Si je renoue donc avec la vie d'étudiant au Japon, nul doute quand même sur le fait que cette seconde année sera bien différente de la première.

Première différence de taille : Je quitte Kyoto, cette magnifique ville, aujourd'hui devenue provinciale mais au passé rayonnant, pour aller m'installer dans la capitale tentaculaire du Japon moderne, Tokyo.

Donc au programme du blog cette année, peut-être pas autant de visites dans les merveilles du patrimoine japonais qu'auparavant, mais ne vous inquiétez pas, dans une ville aussi bouillonnante que Tokyo, je pense que ça promet!

Autre (petit) changement, mais qui a quand même son importance : comme vous pouvez le remarquer, j'ai changé de blog!
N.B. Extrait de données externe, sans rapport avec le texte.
(* ===== verification/Permissions.v ===== *)
(** * Permission grants for tool side effects ([crates/cd-core/src/permissions.rs])

    The session grant store, the decision whether a tool call may run without a
    new prompt, and the validation of a decision the user made in the UI. *)
From Stdlib Require Import ZArith Lia Ascii String.
From stdpp Require Import base tactics option list sets strings.
From S2P Require Import Prelude RustStr.

Local Open Scope string_scope.

(** ** Data *)

Inductive ToolSideEffect := Read | SoftWrite | HardWrite.
#[global] Instance ToolSideEffect_eq_dec : EqDecision ToolSideEffect.
Proof. solve_decision. Defined.

Inductive PermissionDecision := Deny | AllowOnce | AllowSessionPath.
#[global] Instance PermissionDecision_eq_dec : EqDecision PermissionDecision.
Proof. solve_decision. Defined.

(** [arguments] is the host's opaque JSON value; the permission code only
    carries it. *)
Record PermissionRequest {Value : Type} := {
  request_id : string;
  tool_name : string;
  side_effect : ToolSideEffect;
  target : string;
  reason : string;
  preview : string;
  arguments : Value;
  risk : string;
  type_confirm_phrase : option string;
}.
Arguments PermissionRequest Value : clear implicits.

(** [with_arguments]; [uuid] is the fresh [Uuid::new_v4().to_string()]. *)
Definition with_arguments {Value} (uuid tool_name : string) (side_effect : ToolSideEffect)
    (target reason preview risk : string) (arguments : Value) : PermissionRequest Value :=
  {| request_id := uuid; tool_name := tool_name; side_effect := side_effect;
     target := target; reason := reason; preview := preview; arguments := arguments;
     risk := risk;
     type_confirm_phrase :=
       if bool_decide (risk = "remote") || bool_decide (risk = "destructive")
       then Some "WRITE" else None |}.

Record PermissionState := {
  session_paths : list string;
  approved_tools : list string;
}.

Definition PermissionState_default : PermissionState :=
  {| session_paths := []; approved_tools := [] |}.

(** [if !v.iter().any(|x| x == &p) { v.push(p) }] *)
Definition push_new (v : list string) (p : string) : list string :=
  if existsb (λ x, bool_decide (x = p)) v then v else v ++ [p].

Definition allow_session_path (st : PermissionState) (path : string) : PermissionState :=
  {| session_paths := push_new (session_paths st) path;
     approved_tools := approved_tools st |}.

Definition allow_session_tool (st : PermissionState) (tool : string) : PermissionState :=
  {| session_paths := session_paths st;
     approved_tools := push_new (approved_tools st) tool |}.

(** ** Target classification *)

Definition is_confluence_write_target (target : string) : bool :=
  starts_with "confluence://" (trim target).

Definition is_destructive_memory_target (target : string) : bool :=
  let t := trim target in
  starts_with "mem://retract/" t || starts_with "mem://purge/" t.

Definition destructive_memory_hard_write (side : ToolSideEffect) (target : string) : bool :=
  bool_decide (side = HardWrite) && starts_with "mem://" (trim target).

Definition is_harvest_target (target : string) : bool :=
  starts_with "harvest://" (trim target).

Definition path_under_grant (path grant : string) : bool :=
  let path := trim_end_matches "/" (trim path) in
  let grant := trim_end_matches "/" (trim grant) in
  if is_empty grant then false
  else if bool_decide (path = grant) then true
  else starts_with (grant +:+ "/") path.

(** ** Decisions *)

Definition session_path_allowed (st : PermissionState) (path : string) : bool :=
  let path := trim path in
  existsb (λ grant, path_under_grant path grant) (session_paths st).

Definition session_tool_allowed (st : PermissionState) (tool : string) : bool :=
  existsb (λ t, bool_decide (t = tool)) (approved_tools st).

Definition may_execute_without_prompt (st : PermissionState)
    (side : ToolSideEffect) (target : string) : bool :=
  if starts_with "mcp__" target then
    bool_decide (side = Read) && session_tool_allowed st target
  else if is_destructive_memory_target target then false
  else if is_harvest_target target then false
  else if is_confluence_write_target target then false
  else
    match side with
    | Read => true
    | SoftWrite => session_path_allowed st target
    | HardWrite =>
        if destructive_memory_hard_write side target then false
        else session_path_allowed st target
    end.

(** The two error messages of [validate_decision]. *)
Inductive DecisionError :=
| SessionGrantNotAllowed
| TypeToConfirmRequired (expected : string).

Definition validate_decision {Value} (request : PermissionRequest Value)
    (decision : PermissionDecision) (typed_phrase : option string) :
    result DecisionError PermissionDecision :=
  if bool_decide (decision = Deny) then Ok Deny
  else if bool_decide (decision = AllowSessionPath) &&
          (is_confluence_write_target (target request) || is_harvest_target (target request))
  then Err SessionGrantNotAllowed
  else
    match type_confirm_phrase request with
    | Some expected =>
        let got := trim (default "" typed_phrase) in
        if negb (bool_decide (got = expected)) then Err (TypeToConfirmRequired expected)
        else Ok decision
    | None => Ok decision
    end.

(** A target whose writes always need a fresh confirmation. *)
Definition protected_target (side : ToolSideEffect) (target : string) : bool :=
  is_destructive_memory_target target || is_harvest_target target ||
  is_confluence_write_target target || destructive_memory_hard_write side target ||
  starts_with "mcp__" target.

(** ** Lemmas *)

Lemma push_new_elem v p x : x ∈ push_new v p ↔ x ∈ v ∨ x = p.
Proof.
  unfold push_new. destruct (existsb _ v) eqn:E.
  - apply existsb_elem_of in E as (y & Hy & <-%bool_decide_eq_true). set_solver.
  - rewrite elem_of_app, elem_of_cons, elem_of_nil. tauto.
Qed.

Lemma push_new_NoDup v p : NoDup v → NoDup (push_new v p).
Proof.
  intros Hv. unfold push_new. destruct (existsb _ v) eqn:E; [done|].
  apply NoDup_app. split_and!; [done| |by apply NoDup_singleton].
  intros x Hx ->%list_elem_of_singleton.
  apply not_true_iff_false in E. apply E, existsb_elem_of.
  exists p. by rewrite bool_decide_eq_true_2.
Qed.

Lemma session_tool_allowed_spec st tool :
  session_tool_allowed st tool = true ↔ tool ∈ approved_tools st.
Proof.
  unfold session_tool_allowed. rewrite existsb_elem_of.
  setoid_rewrite bool_decide_eq_true. naive_solver.
Qed.

Lemma session_path_allowed_spec st path :
  session_path_allowed st path = true ↔
    ∃ grant, grant ∈ session_paths st ∧ path_under_grant (trim path) grant = true.
Proof. unfold session_path_allowed. by rewrite existsb_elem_of. Qed.

(** What [path_under_grant] compares: the trimmed text without trailing
    separators. *)
Definition path_key (p : string) : string := trim_end_matches "/" (trim p).

Lemma path_under_grant_spec path grant :
  path_under_grant path grant = true ↔
    path_key grant ≠ "" ∧
    (path_key path = path_key grant ∨
     ∃ rest, path_key path = path_key grant +:+ "/" +:+ rest).
Proof.
  unfold path_under_grant, is_empty. fold (path_key path) (path_key grant).
  destruct (decide (path_key grant = "")) as [->|Hne]; [naive_solver|].
  rewrite bool_decide_eq_false_2 by done.
  destruct (decide (path_key path = path_key grant)) as [Heq|Hneq].
  { rewrite bool_decide_eq_true_2 by done. naive_solver. }
  rewrite bool_decide_eq_false_2, starts_with_spec by done.
  assert (∀ r, path_key path = (path_key grant +:+ "/") +:+ r ↔
               path_key path = path_key grant +:+ "/" +:+ r) as Hassoc.
  { intros r. by rewrite <-(assoc_L String.append). }
  setoid_rewrite Hassoc. naive_solver.
Qed.

Lemma may_execute_write_spec st side target :
  side ≠ Read →
  may_execute_without_prompt st side target =
    negb (protected_target side target) && session_path_allowed st target.
Proof.
  intros Hside. unfold may_execute_without_prompt, protected_target.
  destruct (starts_with "mcp__" target), (is_destructive_memory_target target),
    (is_harvest_target target), (is_confluence_write_target target), side; cbn; try done;
    by destruct (destructive_memory_hard_write _ _).
Qed.

Lemma validate_decision_Ok {Value} (request : PermissionRequest Value) decision typed d :
  validate_decision request decision typed = Ok d ↔
    d = decision ∧
    (decision ≠ Deny →
       (decision = AllowSessionPath →
          is_confluence_write_target (target request) = false ∧
          is_harvest_target (target request) = false) ∧
       (∀ phrase, type_confirm_phrase request = Some phrase →
          trim (default "" typed) = phrase)).
Proof.
  unfold validate_decision. generalize (trim (default "" typed)). intros got.
  destruct (type_confirm_phrase request) as [phrase|];
    destruct decision; repeat case_bool_decide; simplify_eq/=;
    destruct (is_confluence_write_target _), (is_harvest_target _); naive_solver.
Qed.

(** ** Properties *)

(** C2. Session path grants are boundary-safe: [path_under_grant] is
    transitive, an empty grant covers nothing, any other grant covers exactly
    itself and the paths that continue its text with a separator, and so a path
    whose text merely extends the grant's text (a sibling such as [/work-old]
    for the grant [/work]) is not covered. *)
Theorem path_under_grant_boundary_safe p g h :
  (path_under_grant p g = true → path_under_grant g h = true → path_under_grant p h = true) ∧
  (path_key g = "" → path_under_grant p g = false) ∧
  (path_key g ≠ "" → path_under_grant p g = true ↔
     ∃ rest, path_key p = path_key g +:+ rest ∧ (rest = "" ∨ starts_with "/" rest = true)) ∧
  (∀ rest, path_key p = path_key g +:+ rest → rest ≠ "" → starts_with "/" rest = false →
     path_under_grant p g = false).
Proof.
  split_and!.
  - rewrite !path_under_grant_spec.
    intros [? [Hp|[r Hp]]] [? [Hg|[r' Hg]]]; (split; [done|]); rewrite Hp, ?Hg; eauto.
    right. exists (r' +:+ "/" +:+ r). by rewrite <-!(assoc_L String.append).
  - intros Hg. apply not_true_is_false. rewrite path_under_grant_spec. naive_solver.
  - intros Hg. rewrite path_under_grant_spec. setoid_rewrite starts_with_spec. split.
    + intros [_ [Hp|[r Hp]]]; [exists ""; rewrite str_app_nil_r|]; eauto.
    + intros (rest & Hp & [->|[r ->]]); (split; [done|]); [|eauto].
      left. by rewrite str_app_nil_r in Hp.
  - intros rest Hp Hne Hsep. apply not_true_is_false. rewrite path_under_grant_spec, Hp.
    intros [_ [Heq|[r Heq]]].
    + rewrite <-(str_app_nil_r (path_key g)) in Heq at 2. by apply str_app_cancel in Heq.
    + apply str_app_cancel in Heq. apply not_true_iff_false in Hsep. apply Hsep.
      apply starts_with_spec. eauto.
Qed.

(** Which writes run on a session grant: a [SoftWrite] or [HardWrite] runs
    without a prompt exactly when its target is unprotected and some session
    path covers it; recording a further path only adds targets, and recording
    a tool changes nothing for writes. *)
Theorem write_auto_run_iff st side target path tool :
  side ≠ Read →
  (may_execute_without_prompt st side target = true ↔
     protected_target side target = false ∧
     ∃ grant, grant ∈ session_paths st ∧ path_under_grant (trim target) grant = true) ∧
  (may_execute_without_prompt st side target = true →
     may_execute_without_prompt (allow_session_path st path) side target = true) ∧
  may_execute_without_prompt (allow_session_tool st tool) side target =
    may_execute_without_prompt st side target.
Proof.
  intros Hside. rewrite !may_execute_write_spec by done.
  rewrite !andb_true_iff, !negb_true_iff, !session_path_allowed_spec. split_and!; [done|..].
  - intros (? & grant & Hin & ?). split; [done|]. exists grant.
    split; [|done]. cbn. apply push_new_elem. auto.
  - done.
Qed.

Lemma path_under_grant_boundary_safe_witness :
  path_under_grant "/work-old/x" "/work" = false ∧ path_under_grant "/work/a/b" "/work/" = true.
Proof.
  split.
  - apply (proj2 (proj2 (proj2 (path_under_grant_boundary_safe "/work-old/x" "/work" "/"))) "-old/x");
      [vm_compute; reflexivity|done|vm_compute; reflexivity].
  - apply (proj1 (path_under_grant_boundary_safe "/work/a/b" "/work/a" "/work/"));
      vm_compute; reflexivity.
Defined.

Lemma write_auto_run_iff_witness :
  may_execute_without_prompt
    (allow_session_path (allow_session_path PermissionState_default "/work") "/other")
    SoftWrite "/work/a" = true.
Proof.
  apply (proj1 (proj2 (write_auto_run_iff
    (allow_session_path PermissionState_default "/work") SoftWrite "/work/a" "/other" "t"
    ltac:(discriminate)))).
  vm_compute. reflexivity.
Defined.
Je remercie le serveur canalblog pour ses bons et loyaux services, mais j'ai quand même connu un certain nombre de dysfonctionnements avec ce serveur... ( vite, il faut que je me dépêche d'aller sauvegarder les données de mon blog sur Kyoto avant que canalblog n'y coupe l'accès en représailles...) .

Un blog tout nouveau donc, mais on garde le titre de l'ancien.

"Le Pont d'où observe la Lune", c'est trop précieux, trop de souvenirs, pour être changé aussi facilement que ça... J'avais donné ce titre à mon précédent blog en référence au nom du pont situé tout près de l'endroit où j'habitais à Kyoto. "Kangetsukyou" ( 観月橋), qui se traduit littéralement par "pont d'où on observe la Lune".

J'ai bien cherché dans l'endroit où je vais habiter à Tokyo ( c'est ça les merveilles de google map : il est désormais possible de connaître son quartier dans les moindres recoins, sans même y avoir encore mis les pieds...)  si il y avait des noms sympas, susceptibles de faire un bon titre de blog, mais rien qui puisse égaler la poésie du "Pont d'où on observe la Lune".

Le nom du quartier de Tokyo où je vais habiter s'appelle Komaba ( 駒場). Les deux idéogrammes qui le composent signifient littéralement "pion" et "place". Ce nom demeure un mystère pour moi... Place du pion?

Le nom de la ligne de train que je vais sans doute emprunter tous les matins pour me rendre à l'université est "Shinsen" ( 神泉). Les idéogrammes qui composent ce mot sont très jolis. "Dieu" et "source". Donc "source divine" je présume... Mais bon, je me vois pas écrire un blog qui s'appelle " La source divine"

C'est donc décidé, je reste sur mon "Pont d'où on observe la Lune"

Voilà pour ce premier article d'introduction! Désormais, il n y a plus qu'à attendre le 21 Septembre, jour de mon départ, pour la vraie réactivation du blog!

Un peu triste de partir quand même, mais franchement quand on écoute la nouvelle chanson de Florent Pagny qu'ils matraquent depuis ce matin à la radio, ça donne vraiment envie de se barrer vite fait!!